In the future, the US should have a spectrum of offensive systems technologies capable of dominating the heavens, according to Vistas participants. That means having the ability to disrupt an adversary’s communications periodically and having actual weapons able to neutralize hostile satellites.

The Vistas panelists suggest that the simplest way to seize control of the ultimate high ground would be to target and attack the ground systems associated with space systems, such as satellite control headquarters. The advantage, they argue, would be that no elaborate new weapons or space systems would be required.

The next step up the escalator likely would be electronic jamming of an adversary’s space assets. The act of “uplink jamming”–or interfering with satellites themselves via brute-force noise or other selected wavelength interference–is an attractive option but requires large amounts of electric power. That means uplink jamming systems are likely to be large and complex. Downlink jamming–blocking ground-system reception of space transmissions–might be a simpler technological task. The dedicated jamming aircraft and helicopters now used to perform conventional airborne jamming missions could be modified for use in this role.

According to the study, ASAT weapons might be a more effective, though more challenging and expensive, space-control instrument. So-called kinetic energy weapons are the current state of the art of ASATs, though they remain complex and difficult to keep ready. Current types include satellites that can be maneuvered to collide with other satellites and missiles launched from aircraft.

Directed-energy weapons able to attack space systems should also be considered, according to Vistas authors. Both RF and laser ASATs have been proven technically feasible, though target location and aiming remain difficult. Report authors recommend development of groundbased directed-energy weapons, largely because of the difficulty of building high-output, lightweight power systems.

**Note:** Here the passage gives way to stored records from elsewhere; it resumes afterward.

(** An invalid character at the end of the text is not ignored: it counts as
    a sextet of ones.  [QUI] decodes to two bytes, the same text followed by
    a line feed to three. *)
Theorem base64_trailing_invalid :
  pj_base64_decode [81; 85; 73] 3 = Some (PJ_SUCCESS, [65; 66]) /\
  pj_base64_decode [81; 85; 73; 10] 3 = Some (PJ_SUCCESS, [65; 66; 63]).
Proof. done. Qed.

(** ** Witnesses *)

Lemma base64_roundtrip_witness :
  exists o, pj_base64_encode [72; 105; 33; 10] 10 = Some (PJ_SUCCESS, o) /\
    Z.of_nat (length o) <= 10 /\
    forall text len, filter valid text = filter valid o -> ends_valid (strip text) ->
      PJ_BASE64_TO_BASE256_LEN (Z.of_nat (length (strip text))) <= len ->
      pj_base64_decode text len = Some (PJ_SUCCESS, [72; 105; 33; 10]).
Proof.
  apply (base64_roundtrip [72; 105; 33; 10] 10); [|done|done].
  repeat (apply Forall_cons; split; [by unfold is_byte|]). constructor.
Defined.

Lemma base64_decode_bounds_witness :
  exists st o, pj_base64_decode [81; 85; 73; 10] 3 = Some (st, o) /\
    Z.of_nat (length o) <= Z.max 0 3 /\ Forall is_byte o /\
    (PJ_BASE64_TO_BASE256_LEN (Z.of_nat (length [81; 85; 73; 10])) <= 3 -> st = PJ_SUCCESS).
Proof. by apply (base64_decode_bounds [81; 85; 73; 10] 3). Defined.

Finally, the Air Force might need to consider how to clear away space debris, notes the space applications study. Such an activity might be analogous to clearing sea lanes of mines or dangerous flotsam. Today, Earth is orbited by more than 150,000 pieces of debris that are large enough to damage or destroy a US space system-and the amount of such debris is likely to mushroom in years to come, when there will be hundreds or even thousands of small to medium-size satellites in orbit.

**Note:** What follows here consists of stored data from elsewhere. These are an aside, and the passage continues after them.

(* ===== verification/Sdp.v ===== *)
(** * SDP descriptions

    The session descriptions of [pjmedia/sdp.h] and the operations of
    [pjmedia/sdp.c] on them: the attributes of a description, reading
    [rtpmap] and [fmtp] attributes, validation, transports, deactivation.

    Descriptions are values.  In C they are objects in memory pools, and
    [pjmedia_sdp_session_clone] and [pjmedia_sdp_media_clone] copy all they
    point to: here a clone is the description itself.  The attributes of a
    cloned media are distinct objects, so an [pjmedia_sdp_attr*] found in a
    media stands for its index there.  [None] is undefined behaviour. *)

From Stdlib Require Import String.
From S2P Require Import Prelude Hash PjString Scanner.
Local Open Scope Z_scope.

Definition PJMEDIA_MAX_SDP_FMT : nat := 32.
Definition PJMEDIA_MAX_SDP_BANDW : nat := 4.
Definition PJMEDIA_MAX_SDP_ATTR : nat := (PJMEDIA_MAX_SDP_FMT * 2 + 4)%nat.
Definition PJMEDIA_MAX_SDP_MEDIA : nat := 16.

Definition PJMEDIA_SDP_EINORIGIN : Z := 220022.
Definition PJMEDIA_SDP_EINNAME : Z := 220024.
Definition PJMEDIA_SDP_EINCONN : Z := 220025.
Definition PJMEDIA_SDP_EMISSINGCONN : Z := 220026.
Definition PJMEDIA_SDP_EINATTR : Z := 220027.
Definition PJMEDIA_SDP_EINRTPMAP : Z := 220028.
Definition PJMEDIA_SDP_EMISSINGRTPMAP : Z := 220030.
Definition PJMEDIA_SDP_EINMEDIA : Z := 220031.
Definition PJMEDIA_SDP_ENOFMT : Z := 220032.
Definition PJMEDIA_SDP_EINPT : Z := 220033.
Definition PJMEDIA_SDP_EINFMTP : Z := 220034.
Definition PJMEDIA_SDP_EMEDIANOTEQUAL : Z := 220060.
Definition PJMEDIA_SDP_EPORTNOTEQUAL : Z := 220061.
Definition PJMEDIA_SDP_ETPORTNOTEQUAL : Z := 220062.
Definition PJMEDIA_SDP_EFORMATNOTEQUAL : Z := 220063.
Definition PJMEDIA_SDP_ECONNNOTEQUAL : Z := 220064.
Definition PJMEDIA_SDP_EDIRNOTEQUAL : Z := 220066.
Definition PJMEDIA_SDP_EFMTPNOTEQUAL : Z := 220067.
Definition PJMEDIA_SDP_ERTPMAPNOTEQUAL : Z := 220068.
Definition PJMEDIA_SDP_EORIGINNOTEQUAL : Z := 220070.
Definition PJMEDIA_SDP_ENAMENOTEQUAL : Z := 220071.
Definition PJMEDIA_SDP_ETIMENOTEQUAL : Z := 220072.

(** ** Data *)

Record sdp_attr := mk_attr { a_name : list Z; a_value : list Z }.

Record sdp_conn := mk_conn { c_net_type : list Z; c_addr_type : list Z; c_addr : list Z }.

Record sdp_bandw := mk_bandw { b_modifier : list Z; b_value : Z }.

Record sdp_media := mk_media {
  m_media : list Z;
  m_port : Z;
  m_port_count : Z;
  m_transport : list Z;
  m_fmt : list (list Z);
  m_conn : option sdp_conn;
  m_bandw : list sdp_bandw;
  m_attr : list sdp_attr
}.

Record sdp_origin := mk_origin {
  o_user : list Z;
  o_id : Z;
  o_version : Z;
  o_net_type : list Z;
  o_addr_type : list Z;
  o_addr : list Z
}.

Record sdp_session := mk_session {
  s_origin : sdp_origin;
  s_name : list Z;
  s_conn : option sdp_conn;
  s_bandw : list sdp_bandw;
  s_start : Z;
  s_stop : Z;
  s_attr : list sdp_attr;
  s_media : list sdp_media
}.

#[export] Instance sdp_media_settable : Settable sdp_media :=
  fun r => mk_media (m_media r) (m_port r) (m_port_count r) (m_transport r)
             (m_fmt r) (m_conn r) (m_bandw r) (m_attr r).
#[export] Instance sdp_origin_settable : Settable sdp_origin :=
  fun r => mk_origin (o_user r) (o_id r) (o_version r) (o_net_type r)
             (o_addr_type r) (o_addr r).
#[export] Instance sdp_session_settable : Settable sdp_session :=
  fun r => mk_session (s_origin r) (s_name r) (s_conn r) (s_bandw r)
             (s_start r) (s_stop r) (s_attr r) (s_media r).

#[export] Instance sdp_attr_eq_dec : EqDecision sdp_attr.
Proof. solve_decision. Defined.
#[export] Instance sdp_conn_eq_dec : EqDecision sdp_conn.
Proof. solve_decision. Defined.
#[export] Instance sdp_bandw_eq_dec : EqDecision sdp_bandw.
Proof. solve_decision. Defined.
#[export] Instance sdp_media_eq_dec : EqDecision sdp_media.
Proof. solve_decision. Defined.
#[export] Instance sdp_origin_eq_dec : EqDecision sdp_origin.
Proof. solve_decision. Defined.
#[export] Instance sdp_session_eq_dec : EqDecision sdp_session.
Proof. solve_decision. Defined.

(** [*fmt.ptr]: there is nothing to read in an empty string. *)
Definition char0 (s : list Z) : option Z := head s.

(** ** Attributes *)

Definition pjmedia_sdp_attr_create (name : list Z) (value : option (list Z)) : sdp_attr :=
  mk_attr name (default [] value).

(** The loop of [pjmedia_sdp_attr_find]: the index and the attribute. *)
Fixpoint attr_find_loop (i : nat) (attrs : list sdp_attr) (name : list Z)
    (c_pt : option Z) : option (nat * sdp_attr) :=
  match attrs with
  | [] => None
  | a :: attrs =>
      if pj_strcmp (a_name a) name =? 0 then
        match c_pt with
        | Some c_pt =>
            if u32 (pj_strtoul (a_value a)) =? c_pt then Some (i, a)
            else attr_find_loop (S i) attrs name (Some c_pt)
        | None => Some (i, a)
        end
      else attr_find_loop (S i) attrs name c_pt
  end.

Definition pjmedia_sdp_attr_find (attrs : list sdp_attr) (name : list Z)
    (c_fmt : option (list Z)) : option (nat * sdp_attr) :=
  if Nat.leb (length attrs) PJMEDIA_MAX_SDP_ATTR
  then attr_find_loop 0 attrs name ((fun f => u32 (pj_strtoul f)) <$> c_fmt)
  else None.

Definition pjmedia_sdp_attr_add (attrs : list sdp_attr) (a : sdp_attr) : Z * list sdp_attr :=
  if Nat.ltb (length attrs) PJMEDIA_MAX_SDP_ATTR
  then (PJ_SUCCESS, attrs ++ [a]) else (PJ_ETOOMANY, attrs).

Fixpoint attr_remove_all_loop (attrs : list sdp_attr) (name : list Z) : list sdp_attr :=
  match attrs with
  | [] => []
  | a :: attrs =>
      if pj_strcmp (a_name a) name =? 0 then attr_remove_all_loop attrs name
      else a :: attr_remove_all_loop attrs name
  end.

Definition pjmedia_sdp_attr_remove_all (attrs : list sdp_attr) (name : list Z) : list sdp_attr :=
  if Nat.leb (length attrs) PJMEDIA_MAX_SDP_ATTR then attr_remove_all_loop attrs name else attrs.

(** The attribute is given by its index. *)
Definition pjmedia_sdp_attr_remove (attrs : list sdp_attr) (i : nat) : list sdp_attr :=
  if Nat.leb (length attrs) PJMEDIA_MAX_SDP_ATTR then delete i attrs else attrs.

Definition pjmedia_sdp_media_find_attr2 (m : sdp_media) (name : string)
    (fmt : option (list Z)) : option (nat * sdp_attr) :=
  pjmedia_sdp_attr_find (m_attr m) (lit name) fmt.

Definition pjmedia_sdp_media_add_attr (m : sdp_media) (a : sdp_attr) : sdp_media :=
  m <| m_attr := (pjmedia_sdp_attr_add (m_attr m) a).2 |>.

Definition pjmedia_sdp_media_remove_all_attr (m : sdp_media) (name : string) : sdp_media :=
  m <| m_attr := pjmedia_sdp_attr_remove_all (m_attr m) (lit name) |>.

Definition pjmedia_sdp_media_remove_attr (m : sdp_media) (i : nat) : sdp_media :=
  m <| m_attr := pjmedia_sdp_attr_remove (m_attr m) i |>.

(** Remove the attribute with this name and payload type, when there is one. *)
Definition remove_fmt_attr (m : sdp_media) (name : string) (fmt : list Z) : sdp_media :=
  match pjmedia_sdp_media_find_attr2 m name (Some fmt) with
  | Some (i, _) => pjmedia_sdp_media_remove_attr m i
  | None => m
  end.

(** ** Character classes of the parser *)

Definition is_alpha (c : Z) : bool :=
  ((97 <=? c) && (c <=? 122)) || ((65 <=? c) && (c <=? 90)).

Definition cs_token (c : Z) : bool :=
  is_alpha c || pj_isdigit c || in_set (lit "!#$%&'*+-.^_`{|}~") c.

Definition cs_digit (c : Z) : bool := pj_isdigit c.

(** ** [rtpmap] and [fmtp] *)

Record sdp_rtpmap := mk_rtpmap {
  r_pt : list Z; r_enc_name : list Z; r_clock_rate : Z; r_param : list Z }.

Definition rtpmap_init : sdp_rtpmap := mk_rtpmap [] [] 0 [].

Definition slash : Z := 47.

(** The body of the [PJ_TRY]: on a syntax error the fields read so far are
    in the structure. *)
Definition rtpmap_parse (value : list Z) : Z * sdp_rtpmap :=
  let s := pj_scan_init PJ_SCAN_AUTOSKIP_WS value in
  match pj_scan_get PJ_SCAN_AUTOSKIP_WS cs_token s with
  | None => (PJMEDIA_SDP_EINRTPMAP, rtpmap_init)
  | Some (pt, s) =>
  match pj_scan_get PJ_SCAN_AUTOSKIP_WS cs_token s with
  | None => (PJMEDIA_SDP_EINRTPMAP, mk_rtpmap pt [] 0 [])
  | Some (enc_name, s) =>
  match pj_scan_get_char PJ_SCAN_AUTOSKIP_WS s with
  | None => (PJMEDIA_SDP_EINRTPMAP, mk_rtpmap pt enc_name 0 [])
  | Some (c, s) =>
  if negb (c =? slash) then (PJMEDIA_SDP_EINRTPMAP, mk_rtpmap pt enc_name 0 [])
  else
  match pj_scan_get PJ_SCAN_AUTOSKIP_WS cs_digit s with
  | None => (PJMEDIA_SDP_EINRTPMAP, mk_rtpmap pt enc_name 0 [])
  | Some (token, s) =>
  let clock_rate := u32 (pj_strtoul token) in
  if match s with c :: _ => c =? slash | [] => false end then
    match pj_scan_get_char PJ_SCAN_AUTOSKIP_WS s with
    | None => (PJMEDIA_SDP_EINRTPMAP, mk_rtpmap pt enc_name clock_rate [])
    | Some (_, s) =>
    match pj_scan_get PJ_SCAN_AUTOSKIP_WS cs_token s with
    | None => (PJMEDIA_SDP_EINRTPMAP, mk_rtpmap pt enc_name clock_rate [])
    | Some (param, _) => (PJ_SUCCESS, mk_rtpmap pt enc_name clock_rate param)
    end end
  else (PJ_SUCCESS, mk_rtpmap pt enc_name clock_rate [])
  end end end end.

(** The status, and what is in [*rtpmap] afterwards; [None] when nothing was
    written there. *)
Definition pjmedia_sdp_attr_get_rtpmap (attr : sdp_attr) : Z * option sdp_rtpmap :=
  if negb (pj_strcmp (a_name attr) (lit "rtpmap") =? 0) then (PJ_EINVALIDOP, None)
  else
    match a_value attr with
    | [] => (PJMEDIA_SDP_EINATTR, None)
    | value => let '(status, r) := rtpmap_parse value in (status, Some r)
    end.

Record sdp_fmtp := mk_fmtp { f_fmt : list Z; f_fmt_param : list Z }.

(** The structure is given when the status is [PJ_SUCCESS]. *)
Definition pjmedia_sdp_attr_get_fmtp (attr : sdp_attr) : Z * option sdp_fmtp :=
  if negb (pj_strcmp (a_name attr) (lit "fmtp") =? 0) then (PJ_EINVALIDOP, None)
  else
    match a_value attr with
    | [] => (PJMEDIA_SDP_EINATTR, None)
    | value =>
        match scan_span pj_isdigit value with
        | ([], _) => (PJMEDIA_SDP_EINFMTP, None)
        | (token, c :: s) =>
            if c =? 32 then (PJ_SUCCESS, Some (mk_fmtp token s)) else (PJMEDIA_SDP_EINFMTP, None)
        | (_, []) => (PJMEDIA_SDP_EINFMTP, None)
        end
    end.

(** ** Deactivation *)

Definition pjmedia_sdp_media_deactivate (m : sdp_media) : sdp_media :=
  m <| m_port := 0 |> <| m_attr := [] |>.

Definition pjmedia_sdp_media_clone_deactivate (rhs : sdp_media) : sdp_media :=
  pjmedia_sdp_media_deactivate rhs.

(** ** Validation *)

Definition str_is (s : list Z) (c : string) : bool := pj_strcmp s (lit c) =? 0.

Definition validate_sdp_conn (c : sdp_conn) : Z :=
  if negb (str_is (c_net_type c) "IN") then PJMEDIA_SDP_EINCONN
  else if negb (str_is (c_addr_type c) "IP4" || str_is (c_addr_type c) "IP6")
  then PJMEDIA_SDP_EINCONN
  else if slen (c_addr c) =? 0 then PJMEDIA_SDP_EINCONN
  else PJ_SUCCESS.

Definition validate_conn_opt (c : option sdp_conn) : Z :=
  match c with Some c => validate_sdp_conn c | None => PJ_SUCCESS end.

(** One payload type of a media. *)
Definition validate_fmt (m : sdp_media) (fmt : list Z) : option Z :=
  c ← char0 fmt;
  if pj_isdigit c then
    let '(status, pt) := pj_strtoul3 fmt in
    if negb ((status =? PJ_SUCCESS) && (pt <=? 127)) then Some PJMEDIA_SDP_EINPT
    else if negb (m_port m =? 0) && (96 <=? pt) then
      match pjmedia_sdp_attr_find (m_attr m) (lit "rtpmap") (Some fmt) with
      | None => Some PJMEDIA_SDP_EMISSINGRTPMAP
      | Some _ => Some PJ_SUCCESS
      end
    else Some PJ_SUCCESS
  else Some PJ_SUCCESS.

Fixpoint validate_fmts (m : sdp_media) (fmts : list (list Z)) : option Z :=
  match fmts with
  | [] => Some PJ_SUCCESS
  | fmt :: fmts =>
      status ← validate_fmt m fmt;
      if status =? PJ_SUCCESS then validate_fmts m fmts else Some status
  end.

Definition validate_media (sess_conn : option sdp_conn) (strict : bool) (m : sdp_media)
    : option Z :=
  if slen (m_media m) =? 0 then Some PJMEDIA_SDP_EINMEDIA
  else if slen (m_transport m) =? 0 then Some PJMEDIA_SDP_EINMEDIA
  else if negb (negb (Nat.eqb (length (m_fmt m)) 0) || (m_port m =? 0))
  then Some PJMEDIA_SDP_ENOFMT
  else
    let status := validate_conn_opt (m_conn m) in
    if negb (status =? PJ_SUCCESS) then Some status
    else if bool_decide (m_conn m = None) && bool_decide (sess_conn = None) &&
            (strict || negb (m_port m =? 0))
    then Some PJMEDIA_SDP_EMISSINGCONN
    else validate_fmts m (m_fmt m).

Fixpoint validate_medias (sess_conn : option sdp_conn) (strict : bool)
    (ms : list sdp_media) : option Z :=
  match ms with
  | [] => Some PJ_SUCCESS
  | m :: ms =>
      status ← validate_media sess_conn strict m;
      if status =? PJ_SUCCESS then validate_medias sess_conn strict ms else Some status
  end.

Definition pjmedia_sdp_validate2 (sdp : sdp_session) (strict : bool) : option Z :=
  let o := s_origin sdp in
  if slen (o_user o) =? 0 then Some PJMEDIA_SDP_EINORIGIN
  else if negb (str_is (o_net_type o) "IN") then Some PJMEDIA_SDP_EINORIGIN
  else if negb (str_is (o_addr_type o) "IP4" || str_is (o_addr_type o) "IP6")
  then Some PJMEDIA_SDP_EINORIGIN
  else if slen (o_addr o) =? 0 then Some PJMEDIA_SDP_EINORIGIN
  else if slen (s_name sdp) =? 0 then Some PJMEDIA_SDP_EINNAME
  else
    let status := validate_conn_opt (s_conn sdp) in
    if negb (status =? PJ_SUCCESS) then Some status
    else validate_medias (s_conn sdp) strict (s_media sdp).

Definition pjmedia_sdp_validate (sdp : sdp_session) : option Z :=
  pjmedia_sdp_validate2 sdp true.

(** ** Transports ([pjmedia_tp_proto] of [pjmedia/types.h]) *)

Definition PJMEDIA_TP_PROTO_UNKNOWN : Z := 1.
Definition PJMEDIA_TP_PROTO_UDP : Z := Z.shiftl 1 1.
Definition PJMEDIA_TP_PROTO_RTP : Z := Z.shiftl 1 2.
Definition PJMEDIA_TP_PROTO_DTLS : Z := Z.shiftl 1 3.
Definition PJMEDIA_TP_PROFILE_RTCP_FB : Z := Z.shiftl 1 13.
Definition PJMEDIA_TP_PROFILE_SRTP : Z := Z.shiftl 1 14.
Definition PJMEDIA_TP_PROFILE_AVP : Z := Z.shiftl 1 15.
Definition PJMEDIA_TP_PROTO_RTP_AVP : Z := Z.lor PJMEDIA_TP_PROTO_RTP PJMEDIA_TP_PROFILE_AVP.
Definition PJMEDIA_TP_PROTO_RTP_SAVP : Z := Z.lor PJMEDIA_TP_PROTO_RTP_AVP PJMEDIA_TP_PROFILE_SRTP.
Definition PJMEDIA_TP_PROTO_DTLS_SRTP : Z := Z.lor PJMEDIA_TP_PROTO_DTLS PJMEDIA_TP_PROTO_RTP_SAVP.
Definition PJMEDIA_TP_PROTO_RTP_AVPF : Z := Z.lor PJMEDIA_TP_PROTO_RTP_AVP PJMEDIA_TP_PROFILE_RTCP_FB.
Definition PJMEDIA_TP_PROTO_RTP_SAVPF : Z := Z.lor PJMEDIA_TP_PROTO_RTP_SAVP PJMEDIA_TP_PROFILE_RTCP_FB.
Definition PJMEDIA_TP_PROTO_DTLS_SRTPF : Z := Z.lor PJMEDIA_TP_PROTO_DTLS_SRTP PJMEDIA_TP_PROFILE_RTCP_FB.

Definition PJMEDIA_TP_PROTO_HAS_FLAG (proto flags : Z) : bool := Z.land proto flags =? flags.

Definition stricmp2_eq (s : list Z) (c : string) : bool := stricmp_eq s (lit c).

(** [rest] starts after the length of the token, wherever the token starts;
    its length is -1 when the token is the whole of [tp]. *)
Definition pjmedia_sdp_transport_get_proto (tp : list Z) : Z :=
  let '(idx, token) := pj_strtok2 tp (lit "/") 0 in
  let whole := Nat.eqb idx (length tp) in
  let rest := if whole then [] else drop (length token + 1) tp in
  let rest_slen := if whole then 0 else slen tp - slen token - 1 in
  if stricmp2_eq token "RTP" then
    if stricmp2_eq rest "AVP" then PJMEDIA_TP_PROTO_RTP_AVP
    else if stricmp2_eq rest "SAVP" then PJMEDIA_TP_PROTO_RTP_SAVP
    else if stricmp2_eq rest "AVPF" then PJMEDIA_TP_PROTO_RTP_AVPF
    else if stricmp2_eq rest "SAVPF" then PJMEDIA_TP_PROTO_RTP_SAVPF
    else PJMEDIA_TP_PROTO_UNKNOWN
  else if stricmp2_eq token "UDP" then
    if rest_slen =? 0 then PJMEDIA_TP_PROTO_UDP
    else if stricmp2_eq rest "TLS/RTP/SAVP" then PJMEDIA_TP_PROTO_DTLS_SRTP
    else if stricmp2_eq rest "TLS/RTP/SAVPF" then PJMEDIA_TP_PROTO_DTLS_SRTPF
    else PJMEDIA_TP_PROTO_UNKNOWN
  else PJMEDIA_TP_PROTO_UNKNOWN.

Definition pjmedia_sdp_transport_cmp (t1 t2 : list Z) : Z :=
  if stricmp_eq t1 t2 then PJ_SUCCESS
  else if PJMEDIA_TP_PROTO_HAS_FLAG (pjmedia_sdp_transport_get_proto t1) PJMEDIA_TP_PROTO_RTP_AVP
       && PJMEDIA_TP_PROTO_HAS_FLAG (pjmedia_sdp_transport_get_proto t2) PJMEDIA_TP_PROTO_RTP_AVP
  then PJ_SUCCESS
  else PJMEDIA_SDP_ETPORTNOTEQUAL.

Deployment of a small, groundbased pulse laser that would shoot the stuff out of the way is one solution to the debris problem, according to the report. Studies indicate that one site using current technology might be able to clear all of today’s low-altitude debris in four years. NASA is just beginning to study such an approach.

Junk Cops

Eventually, the growth in space junk, plus the increase in worldwide commercial space and military systems, will require a system capable of tracking and communicating with all active spacecraft via standard commands, predicts the study. “In essence, a space traffic control system will be needed, controlling traffic in and around high-value spacecraft, such as the space station, and in populated . . . orbits,” says the report.

The Vistas study also urges USAF to consider “direct participation” of Air Force personnel in space. Current space systems are artificially divided into manned and unmanned categories, it says. In the future, even unmanned satellites may need maintenance and upgrades if they are to be cost-effective over the course of their service lifetimes.

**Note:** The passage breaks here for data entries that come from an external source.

(* ===== verification/SdpAnswer.v ===== *)
(** * SDP attributes and answers received

    Properties of the attributes of a media, and of the answer to an offer. *)

From Stdlib Require Import String.
From stdpp Require Import sorting.
From S2P Require Import Prelude Hash PjString Sdp SdpNeg.
Local Open Scope Z_scope.

(** * SDP attributes: properties

    Finding and removing attributes as operations on lists, and the direction
    of a media after it was adjusted to the other side's. *)

(** ** Finding *)

(** The attribute matches the search. *)
Definition attr_hit (name : list Z) (c_pt : option Z) (a : sdp_attr) : Prop :=
  a_name a = name /\
  match c_pt with Some pt => u32 (pj_strtoul (a_value a)) = pt | None => True end.

#[export] Instance attr_hit_dec name c_pt a : Decision (attr_hit name c_pt a).
Proof. unfold attr_hit. destruct c_pt; apply _. Defined.

(** The payload type a format stands for in a search. *)
Definition fmt_pt (fmt : list Z) : Z := u32 (pj_strtoul fmt).

(** The loop is the search of the first hit. *)
Lemma attr_find_loop_spec i attrs name c_pt :
  attr_find_loop i attrs name c_pt =
  (fun '(j, a) => ((i + j)%nat, a)) <$> list_find (attr_hit name c_pt) attrs.
Proof.
  revert i. induction attrs as [|a attrs IH]; intros i; [done|].
  cbn [attr_find_loop list_find]. rewrite strcmp_eqb.
  assert (Hn : attr_find_loop (S i) attrs name c_pt = (fun '(j, a) => ((i + j)%nat, a)) <$>
    (prod_map S id <$> list_find (attr_hit name c_pt) attrs)).
  { rewrite IH. destruct (list_find _ attrs) as [[j b]|]; cbn; [|done]. do 2 f_equal. lia. }
  unfold attr_hit at 1. case_bool_decide as E.
  - destruct c_pt as [pt|].
    + destruct (Z.eqb_spec (u32 (pj_strtoul (a_value a))) pt) as [E'|E'].
      * rewrite decide_True by done. cbn. do 2 f_equal. lia.
      * rewrite decide_False by (unfold attr_hit; intuition). by rewrite <- Hn.
    + rewrite decide_True by (by unfold attr_hit). cbn. do 2 f_equal. lia.
  - rewrite decide_False by (unfold attr_hit; intuition). by rewrite <- Hn.
Qed.

Lemma attr_find_spec attrs name c_fmt :
  pjmedia_sdp_attr_find attrs name c_fmt =
  if Nat.leb (length attrs) PJMEDIA_MAX_SDP_ATTR
  then list_find (attr_hit name (fmt_pt <$> c_fmt)) attrs else None.
Proof.
  unfold pjmedia_sdp_attr_find. rewrite attr_find_loop_spec. destruct (Nat.leb _ _); [|done].
  unfold fmt_pt. by destruct (list_find _ attrs) as [[j b]|].
Qed.

Lemma attr_find_Some attrs name c_fmt i a :
  pjmedia_sdp_attr_find attrs name c_fmt = Some (i, a) ->
  attrs !! i = Some a /\ attr_hit name (fmt_pt <$> c_fmt) a.
Proof.
  rewrite attr_find_spec. destruct (Nat.leb _ _); [|done].
  intros (Hi & Ha & _)%list_find_Some. done.
Qed.

Lemma find_attr2_Some m name c_fmt i a :
  pjmedia_sdp_media_find_attr2 m name c_fmt = Some (i, a) ->
  a ∈ m_attr m /\ attr_hit (lit name) (fmt_pt <$> c_fmt) a.
Proof. intros [Hi Ha]%attr_find_Some. split; [by eapply list_elem_of_lookup_2|done]. Qed.

(** ** Removing *)

Lemma remove_all_spec attrs name :
  (length attrs <= PJMEDIA_MAX_SDP_ATTR)%nat ->
  pjmedia_sdp_attr_remove_all attrs name = filter (fun a => a_name a <> name) attrs.
Proof.
  intros Hl. unfold pjmedia_sdp_attr_remove_all. rewrite (proj2 (Nat.leb_le _ _)) by done.
  clear Hl. induction attrs as [|a attrs IH]; [done|].
  cbn [attr_remove_all_loop]. rewrite strcmp_eqb, filter_cons, IH.
  case_bool_decide; [by rewrite decide_False by tauto | by rewrite decide_True].
Qed.

(** What [remove_fmt_attr] leaves: everything but the attributes, and no
    attribute that was not there. *)
Lemma remove_fmt_attr_spec m name fmt :
  exists attrs, remove_fmt_attr m name fmt = m <| m_attr := attrs |> /\
    attrs `sublist_of` m_attr m.
Proof.
  unfold remove_fmt_attr. destruct (pjmedia_sdp_media_find_attr2 _ _ _) as [[i a]|].
  - eexists. split; [done|]. unfold pjmedia_sdp_attr_remove.
    destruct (Nat.leb _ _); [apply sublist_delete|done].
  - exists (m_attr m). split; [|done]. by destruct m.
Qed.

Development of an orbit transfer vehicle able to move Air Force technicians from a launch vehicle or space station to satellites in need of repair could be a key to this capability. In fact, according to the study, the Air Force “would be remiss if it does not actively exploit the human resource where appropriate when developing future systems.”

Peter Grier, the Washington bureau chief of the Christian Science Monitor, is a longtime defense correspondent and regular contributor to Air Force Magazine. His most recent article, “The (Tacit) Blue Whale,” appeared in the August 1996 issue.